Look through the records below for the line with "Inductive MediaStreamTrackState : Type". Return that line and each one after it up to and including the line with "Definition track_stop (t", exactly.
:: Extracted material
Lemma unescape_unit (s rest : gostring) :
  s <> [] ->
  let u := (fst (utf8.DecodeRuneInString s),
            firstn (snd (utf8.DecodeRuneInString s)) s) in
  unescape (escapeUnit isRuneError u ++ rest)
  = option_map (app (if undecodable u then replacementBytes else snd u))
               (unescape rest).
Proof.
  intros Hs u. subst u. unfold escapeUnit, isRuneError, undecodable.
  cbn [fst snd]. unfold utf8.RuneSelf.
  destruct (rune_shape s Hs) as [(b & Eb & Ec & Hlo)|(Hc & Hall & Hre & _)].
  - rewrite Eb, Ec.
    destruct (Z.ltb_spec (b2z b) 0x80); [|lia].
    cbn [flat_map]. rewrite app_nil_r, unescape_ascii by exact Hlo.
    destruct (Z.eqb_spec (b2z b) utf8.RuneError) as [E|_];
      [unfold utf8.RuneError in E; lia|].
    cbn [andb]. now destruct (unescape rest).
  - destruct (Z.ltb_spec (fst (utf8.DecodeRuneInString s)) 0x80); [lia|].
    destruct (Z.eqb_spec (fst (utf8.DecodeRuneInString s)) utf8.RuneError) as [E|_].
    + rewrite unescape_replacement. cbn [andb].
      destruct (Hre E) as [H1|H3].
      * rewrite H1. reflexivity.
      * rewrite H3. reflexivity.
    + cbn [andb]. now apply unescape_high.
Qed.

Lemma toValid_cons (s : gostring) :
  s <> [] ->
  toValid s =
  (let u := (fst (utf8.DecodeRuneInString s),
             firstn (snd (utf8.DecodeRuneInString s)) s) in
   if undecodable u then replacementBytes else snd u)
  ++ toValid (skipn (snd (utf8.DecodeRuneInString s)) s).
Proof.
  intros Hs. unfold toValid. rewrite Runes_cons by exact Hs. reflexivity.
Qed.

Lemma unescape_body (s : gostring) :
  unescape (flat_map (escapeUnit isRuneError) (Runes s) ++ [dquote])
  = Some (toValid s).
Proof.
  induction s as [|s Hs IH] using rune_ind.
  - reflexivity.
  - rewrite toValid_cons by exact Hs.
    rewrite Runes_cons by exact Hs. cbn [flat_map].
    rewrite <- app_assoc, unescape_unit by exact Hs.
    rewrite IH. reflexivity.
Qed.

Lemma unquote_quoted (s : gostring) :
  unquote (quoted isRuneError s) = Some (toValid s).
Proof. unfold quoted. cbn [app unquote]. apply unescape_body. Qed.

Lemma toValid_valid (s : gostring) : ValidString s = true -> toValid s = s.
Proof.
  unfold ValidString, toValid. intros H.
  rewrite <- (Runes_bytes s) at 2.
  induction (Runes s) as [|u l IH]; [reflexivity|].
  cbn [forallb flat_map] in *. apply andb_true_iff in H as [Hu Hl].
  apply negb_true_iff in Hu. rewrite Hu, IH by exact Hl. reflexivity.
Qed.

(** * The escaping rule *)

(** C1, as stated, fails: in the string made of a space and the three bytes
    of a well-formed U+FFFD nothing is undecodable, yet those three bytes
    are not copied verbatim: the code writes the replacement escape for
    them.  The quoted form with only undecodable bytes replaced differs
    from what [escapeAndWriteString] appends. *)
Lemma quoted_form_replaces_valid_replacement_char :
  hasStructural spaceThenReplacement /\
  ValidString spaceThenReplacement = true /\
  escapeAndWriteString [] spaceThenReplacement
    = [dquote; space] ++ replacementEscape ++ [dquote] /\
  quoted undecodable spaceThenReplacement
    = [dquote; space; xef; xbf; xbd; dquote] /\
  escapeAndWriteString [] spaceThenReplacement
    <> [] ++ quoted undecodable spaceThenReplacement.
Proof.
  repeat split.
  - right. right. left. reflexivity.
  - vm_compute. discriminate.
Qed.
(** * react-media-recorder: the recording session behind [useReactMediaRecorder]

    A shallow embedding of [src/index.ts].  The file holds two versions of
    the hook: one keeps the stream in React state ([useState], and exposes
    [stopMediaStream]); the other keeps it in a mutable cell ([useRef]).
    Both are modelled; they differ in [getMediaStream] and [startRecording]
    only, and the functions below take the variant as an argument.

    The hook's cells ([useRef] and [useState]) are the fields of one record,
    [World], together with what the browser keeps for it: the object-URL
    store and the order in which the hook called out (status updates,
    consumer callbacks, capture requests).  Handlers are written in a small
    state-and-exception monad so that they read like the TypeScript.

    What belongs to the platform and not to the source is kept minimal:
      - a [MediaRecorder] is its [state] attribute and the stream it was
        built on; [start], [stop], [pause], [resume] move the attribute;
      - recorder events (dataavailable, start, stop, error) come from the
        environment and run the handler wired by [startRecording];
      - [new Blob(parts, bag)] concatenates the parts and takes the type
        from the bag as passed;
      - [URL.createObjectURL] registers the blob and returns a fresh URL;
      - the props are constant over the life of the session, and an action
        always runs the closure of the latest render;
      - [await] is atomic: nothing else happens to the session while
        [getMediaStream] waits for the capability.

    The mount effect (capability checks, console warnings, the first call
    of [getMediaStream]) is not part of the model: a session starts from
    [initial_world] and an acquisition is an event like any other. *)

From Stdlib Require Import List String Ascii Bool Arith Lia.
From Stdlib Require Import Strings.Byte.
From Stdlib Require Import Decimal DecimalString DecimalNat.
Import ListNotations.
Open Scope string_scope.

(** ** Data model *)

(** [StatusMessages]: the union of string literals (the state variant has
    one more member, ["requesting_media"], never assigned by either). *)
Inductive StatusMessages : Type :=
| media_aborted
| permission_denied
| no_specified_media_found
| media_in_use
| invalid_media_constraints
| no_constraints
| recorder_error
| idle
| acquiring_media
| delayed_start
| recording
| stopping
| stopped
| requesting_media.

(** [enum RecorderErrors], read as the hook reads it: [RecorderErrors[key]].
    A key the enum does not have yields [undefined], here [None]. *)
Definition RecorderErrors (key : string) : option string :=
  if String.eqb key "AbortError" then Some "media_aborted"
  else if String.eqb key "NotAllowedError" then Some "permission_denied"
  else if String.eqb key "NotFoundError" then Some "no_specified_media_found"
  else if String.eqb key "NotReadableError" then Some "media_in_use"
  else if String.eqb key "OverconstrainedError" then Some "invalid_media_constraints"
  else if String.eqb key "TypeError" then Some "no_constraints"
  else if String.eqb key "NONE" then Some ""
  else if String.eqb key "NO_RECORDER" then Some "recorder_error"
  else if String.eqb key "UnsupportedBrowserError" then Some "unsupported_browser"
  else None.


(** Tracks and streams. *)
Inductive TrackKind : Type := kind_audio | kind_video.

Inductive MediaStreamTrackState : Type := live | ended.

Record MediaStreamTrack : Type := {
  kind : TrackKind;
  enabled : bool;
  readyState : MediaStreamTrackState
}.

Definition MediaStream : Type := list MediaStreamTrack.

Definition is_audio (t : MediaStreamTrack) : bool :=
  match kind t with kind_audio => true | kind_video => false end.

Definition is_ended (t : MediaStreamTrack) : bool :=
  match readyState t with ended => true | live => false end.

(** [stream.getAudioTracks()] *)
Definition getAudioTracks (s : MediaStream) : list MediaStreamTrack :=
  filter is_audio s.

(** [track.stop()] *)
Definition track_stop (t : MediaStreamTrack) : MediaStreamTrack :=
  {| kind := kind t; enabled := enabled t; readyState := ended |}.

(** [track.enabled = b] *)
Definition track_set_enabled (b : bool) (t : MediaStreamTrack) : MediaStreamTrack :=
  {| kind := kind t; enabled := b; readyState := readyState t |}.

(** [stream.getTracks().forEach((track) => track.stop())] *)
Definition stop_all_tracks (s : MediaStream) : MediaStream :=
  map track_stop s.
::::
Exercise output »
Inductive MediaStreamTrackState : Type := live | ended.

Record MediaStreamTrack : Type := {
  kind : TrackKind;
  enabled : bool;
  readyState : MediaStreamTrackState
}.

Definition MediaStream : Type := list MediaStreamTrack.

Definition is_audio (t : MediaStreamTrack) : bool :=
  match kind t with kind_audio => true | kind_video => false end.

Definition is_ended (t : MediaStreamTrack) : bool :=
  match readyState t with ended => true | live => false end.

(** [stream.getAudioTracks()] *)
Definition getAudioTracks (s : MediaStream) : list MediaStreamTrack :=
  filter is_audio s.

(** [track.stop()] *)
Definition track_stop (t : MediaStreamTrack) : MediaStreamTrack :=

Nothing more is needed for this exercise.